DevOps is a challenging beast when you decide to move from a few EC2 instances and an RDS instance in AWS to a Kubernetes cluster even if it’s a managed service so it’s safe to say we’ve learned a few lessons in the process not leaving out this one. Towards the end of 2018, the Open Banking SaaS we’ve been developing for a while started to kick off and we managed to make a few sales to a couple of big banks, we knew the hacked together bash scripts and manually provisioned EC2 instances weren’t going to cut it so we thought we’d embrace Kubernetes. I would say I am reasonably proficient with docker and used PaaS such as CloudFoundry so in my naivety thought how hard could this Kubernetes stuff be. Very soon into the process, we realised how much we still had to learn and that it would be a steep learning curve.
Fast forward some time and we’ve been managing multiple clusters, automatically provisioning them with our CI/CD pipelines and things are going well. We do continuous deployment into our “master” cluster which is essentially the latest and greatest SaaS offering. We tear down and rebuild this environment nightly at 2 am to ensure we can reliably provision a cluster and no manual tweaks are causing the cluster to be stable. We notice that our functional tests fail every morning and it seems to resolve itself by the time we all start work so we start looking at the logs from the deployment, realising they’re giving nothing away. We add more logging and debugging. We start by using the common DNS tools, dig and nslookup.
$ nslookup service.bank.master.forgerock.financial Server: 127.0.0.53 Address: 127.0.0.53#53 Non-authoritative answer: *** Can't find service.bank.master.forgerock.financial: No answer $ dig service.bank.master.forgerock.financial ; <<>> DiG 9.11.3-1ubuntu1.9-Ubuntu <<>> service.bank.master.forgerock.financial ;; global options: +cmd ;; Got answer: ;; ->>HEADER<<- opcode: QUERY, status: NOERROR, id: 44619 ;; flags: qr rd ra; QUERY: 1, ANSWER: 0, AUTHORITY: 0, ADDITIONAL: 1 ;; OPT PSEUDOSECTION: ; EDNS: version: 0, flags:; udp: 65494 ;; QUESTION SECTION: ;service.bank.master.forgerock.financial. IN A ;; Query time: 49 msec ;; SERVER: 127.0.0.53#53(127.0.0.53) ;; WHEN: Tue Oct 22 15:27:16 BST 2019 ;; MSG SIZE rcvd: 68
They show that the DNS doesn’t seem to be resolving for some of our domains A records. An A record is essentially the mapping between the domain name and the server it should resolve to. We’ve created a wildcard A record for our subdomain so it should be a catch-all right…?

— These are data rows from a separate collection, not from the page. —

(** The mask of a word is zero exactly when no byte stops the scan, and
    otherwise its lowest set bit is in the first byte that does. *)
Lemma lane_mask_word bs :
  let m := bad_n (length bs) (le_word bs) in
  0 <= m /\ (m = 0 -> Forall (fun c => stop c = false) bs) /\
  (m <> 0 -> (first_index stop bs < length bs)%nat /\
             Nat.div (countr_zero m) 8 = first_index stop bs).
Proof.
  induction bs as [|b bs (IH0 & IHz & IHn)]; cbn [length le_word first_index].
  - rewrite lane_nil. repeat split; [done|constructor|done|done].
  - destruct (lane_step (bad_n := bad_n) (stop := stop) (length bs) b (le_word bs))
      as (w' & Hw' & -> & Hw).
    destruct (stop b) eqn:Eb.
    + split_and!; [lia|lia|]. intros _. split; [lia|].
      rewrite countr_zero_low_msb; [done|lia|].
      rewrite Z.mul_comm, Z_mod_plus_full. done.
    + rewrite Hw, Z.add_0_l by done. split_and!; [lia| |].
      * intros. constructor; [done|]. apply IHz. lia.
      * intros. destruct IHn as [Hl Hc]; [lia|]. split; [lia|].
        change 256 with (2 ^ Z.of_nat 8). rewrite countr_zero_mul_pow2 by lia.
        change (8 + countr_zero (bad_n (length bs) (le_word bs)))%nat
          with (1 * 8 + countr_zero (bad_n (length bs) (le_word bs)))%nat.
        rewrite Nat.div_add_l by lia. lia.
Qed.

Lemma swar_loop_spec bad fuel p i :
  (forall w, bad w = bad_n 8 w) ->
  (i <= length p)%nat -> (length p - i < fuel)%nat ->
  swar_loop bad stop fuel p i (length p) = (i + first_index stop (drop i p))%nat.
Proof.
  intros Hbad. revert i. induction fuel as [|fuel IH]; intros i Hi Hf; [lia|].
  cbn [swar_loop]. destruct (Nat.leb_spec (i + 8) (length p)) as [Hle|Hgt].
  - assert (Hlen : length (substr p i 8) = 8%nat) by (rewrite substr_length; lia).
    pose proof (drop_substr p i 8) as Hd.
    destruct (lane_mask_word (substr p i 8)) as (_ & Hz & Hn).
    rewrite Hlen, <- Hbad in Hz, Hn. rewrite Hd.
    destruct (Z.eqb_spec (bad (le_word (substr p i 8))) 0) as [E|E]; cbn [negb].
    + rewrite IH by lia. rewrite first_index_clean by auto. lia.
    + destruct (Hn E) as [Hl ->]. by rewrite first_index_hit by lia.
  - apply scalar_tail_spec; lia.
Qed.

End swar.

Section simd.
Context (lane stop : byte -> bool) (Hlane : forall c, lane c = stop c).

Lemma simd_loop_spec width fuel p i :
  (0 < width)%nat -> (i <= length p)%nat -> (length p - i < fuel)%nat ->
  match simd_loop lane width fuel p i (length p) with
  | inl r => r = (i + first_index stop (drop i p))%nat
  | inr j => (j <= length p)%nat /\
             (i + first_index stop (drop i p) = j + first_index stop (drop j p))%nat
  end.
Proof.
  intros Hw. revert i. induction fuel as [|fuel IH]; intros i Hi Hf; [lia|].
  cbn [simd_loop]. destruct (Nat.leb_spec (i + width) (length p)) as [Hle|Hgt]; [|done].
  assert (Hlen : length (load width p i) = width) by (unfold load; rewrite substr_length; lia).
  assert (Hd : drop i p = load width p i ++ drop (i + width) p) by apply drop_substr.
  destruct (movemask_first (map lane (load width p i))) as (_ & Hz & Hn).
  destruct (Z.eqb_spec (movemask (map lane (load width p i))) 0) as [E|E]; cbn [negb].
  - apply Hz in E. rewrite Forall_map in E.
    assert (Hc : Forall (fun c => stop c = false) (load width p i)).
    { eapply Forall_impl; [exact E|]. intros c. simpl. by rewrite Hlane. }
    specialize (IH (i + width)%nat ltac:(lia) ltac:(lia)).
    rewrite Hd, first_index_clean, Hlen by done.
    destruct (simd_loop _ _ _ _ _ _); [lia|]. destruct IH. lia.
  - destruct (Hn E) as (pre & post & Hl & Hp & ->).
    apply map_eq_app in Hl as (a & b & Hab & <- & Hb).
    destruct b as [|c b]; [done|]. simpl in Hb. injection Hb as Hc _.
    rewrite Hd, Hab, <- app_assoc. rewrite length_map. simpl. rewrite first_index_here; [done| |].
    + rewrite Forall_map in Hp. eapply Forall_impl; [exact Hp|]. intros x. simpl. by rewrite Hlane.
    + by rewrite <- Hlane.
Qed.

Lemma scan_intrin_spec avx2 p : scan_intrin lane stop avx2 p = first_index stop p.
Proof.
  unfold scan_intrin.
  assert (H16 : forall i, (i <= length p)%nat ->
    match simd_loop lane 16 (S (length p)) p i (length p) with
    | inl r => r
    | inr i => scalar_tail stop (S (length p - i)) p i (length p)
    end = (i + first_index stop (drop i p))%nat).
  { intros i Hi. pose proof (simd_loop_spec 16 (S (length p)) p i ltac:(lia) Hi ltac:(lia)).
    destruct (simd_loop _ _ _ _ _ _); [done|].
    destruct H as [Hj ->]. apply scalar_tail_spec; lia. }
  destruct avx2; [|by rewrite H16 by lia].
  pose proof (simd_loop_spec 32 (S (length p)) p 0 ltac:(lia) ltac:(lia) ltac:(lia)) as H.
  destruct (simd_loop lane 32 _ _ _ _) as [r|j]; [done|].
  destruct H as [Hj Heq]. rewrite H16 by done. by rewrite <- Heq.
Qed.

This is where we bring in cert-manager. If you’re not familiar with cert-manager it’s a service which pairs nicely with the TLS certificate issuing service LetsEncrypt which is great when you want simple automated TLS certificates that automatically renew. For LetsEncrypt to issue a TLS certificate for your domain it must first trust that you own the domain. There are two ways cert-manager can do this:
- Host an HTTP endpoint with a string LetsEncrypt knows about
- Add a DNS TXT record with a string LetsEncrypt knows about
We do the latter, so we provide cert-manager a restricted service account so it can dynamically add a DNS TXT record and prove to LetsEncrypt we own the domain. The TXT record is a record which can have an arbitrary string in it.
Back to our problem. So we’re trying to diagnose why some of our domains resolve and others don’t when we came across an issue on the cert-manager GitHub repo suggesting something we quickly dismissed at first which described a situation where TXT records on subdomains that have a wildcard would not return the A record. This surely cannot be true or we would have heard of it before. We discuss the issue further when my colleague presses the idea further and we also come across a 2011 blog on the same topic. So, we go to work trying to manually reproduce the issue by adding a TXT record on a subdomain and poll it using dnschecker.org and slowly one DNS server at a time the DNS A record disappears. We remove the TXT record and the DNS A record comes back to life. We try adding an A record on the subdomain and the issue with the TXT record doesn’t manifest. The solution to this problem was explicitly having an A record per subdomain.